PROBLEM DETAILS >>
Every line below that holds "Require" must be copied.
┌────────
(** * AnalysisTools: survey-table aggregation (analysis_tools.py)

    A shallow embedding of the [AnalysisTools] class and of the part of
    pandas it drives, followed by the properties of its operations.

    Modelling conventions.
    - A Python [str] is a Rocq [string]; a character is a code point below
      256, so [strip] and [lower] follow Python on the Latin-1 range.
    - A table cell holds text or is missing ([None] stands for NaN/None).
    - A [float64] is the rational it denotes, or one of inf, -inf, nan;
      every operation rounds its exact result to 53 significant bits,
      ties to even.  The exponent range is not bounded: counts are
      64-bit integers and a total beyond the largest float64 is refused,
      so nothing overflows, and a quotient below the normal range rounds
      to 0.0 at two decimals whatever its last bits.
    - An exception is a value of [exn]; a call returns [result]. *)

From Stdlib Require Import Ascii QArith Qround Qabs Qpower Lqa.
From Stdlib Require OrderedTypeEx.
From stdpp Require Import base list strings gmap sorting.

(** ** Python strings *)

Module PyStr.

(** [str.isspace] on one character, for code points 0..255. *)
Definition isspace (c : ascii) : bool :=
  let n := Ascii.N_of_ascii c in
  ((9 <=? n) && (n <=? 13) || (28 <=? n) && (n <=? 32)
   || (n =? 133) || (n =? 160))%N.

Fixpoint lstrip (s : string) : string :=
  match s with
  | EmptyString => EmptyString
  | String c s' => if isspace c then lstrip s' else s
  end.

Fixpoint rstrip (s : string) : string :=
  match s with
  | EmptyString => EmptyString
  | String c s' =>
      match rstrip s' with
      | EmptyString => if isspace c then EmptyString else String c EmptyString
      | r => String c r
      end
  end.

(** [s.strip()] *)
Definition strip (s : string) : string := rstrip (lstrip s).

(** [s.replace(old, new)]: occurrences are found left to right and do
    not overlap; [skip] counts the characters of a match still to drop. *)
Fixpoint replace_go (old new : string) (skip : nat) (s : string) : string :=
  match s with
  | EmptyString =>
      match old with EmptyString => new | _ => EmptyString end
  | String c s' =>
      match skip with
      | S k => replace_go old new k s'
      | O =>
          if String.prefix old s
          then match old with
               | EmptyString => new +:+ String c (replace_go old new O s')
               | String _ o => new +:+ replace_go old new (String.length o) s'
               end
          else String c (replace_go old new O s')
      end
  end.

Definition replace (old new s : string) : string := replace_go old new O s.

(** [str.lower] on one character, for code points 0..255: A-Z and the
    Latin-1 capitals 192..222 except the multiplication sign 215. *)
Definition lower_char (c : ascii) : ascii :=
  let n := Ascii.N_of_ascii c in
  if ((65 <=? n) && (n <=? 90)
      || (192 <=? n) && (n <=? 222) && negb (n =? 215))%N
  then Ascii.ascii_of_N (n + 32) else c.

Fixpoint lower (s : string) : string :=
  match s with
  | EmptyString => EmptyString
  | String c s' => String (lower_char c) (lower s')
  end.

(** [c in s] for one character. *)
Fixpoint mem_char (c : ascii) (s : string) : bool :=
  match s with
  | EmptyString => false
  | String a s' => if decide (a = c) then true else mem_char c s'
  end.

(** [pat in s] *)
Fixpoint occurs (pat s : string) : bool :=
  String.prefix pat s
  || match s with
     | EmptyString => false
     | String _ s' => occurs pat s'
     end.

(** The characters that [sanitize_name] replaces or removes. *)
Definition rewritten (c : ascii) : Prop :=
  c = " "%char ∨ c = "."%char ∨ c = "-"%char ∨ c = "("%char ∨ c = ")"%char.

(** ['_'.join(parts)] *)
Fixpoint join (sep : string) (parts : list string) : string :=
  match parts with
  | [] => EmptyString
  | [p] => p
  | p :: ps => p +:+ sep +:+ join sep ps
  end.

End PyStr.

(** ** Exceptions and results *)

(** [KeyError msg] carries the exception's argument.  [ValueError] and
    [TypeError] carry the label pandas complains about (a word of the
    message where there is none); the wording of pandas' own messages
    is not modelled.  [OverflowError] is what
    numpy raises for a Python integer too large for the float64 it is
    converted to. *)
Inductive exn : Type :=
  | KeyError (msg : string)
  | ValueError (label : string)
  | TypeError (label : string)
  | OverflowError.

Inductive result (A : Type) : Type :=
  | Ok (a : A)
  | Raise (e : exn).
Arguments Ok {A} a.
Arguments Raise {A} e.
└────────
YOUR SOLUTION >>
From Stdlib Require Import Ascii QArith Qround Qabs Qpower Lqa.
From Stdlib Require OrderedTypeEx.
From stdpp Require Import base list strings gmap sorting.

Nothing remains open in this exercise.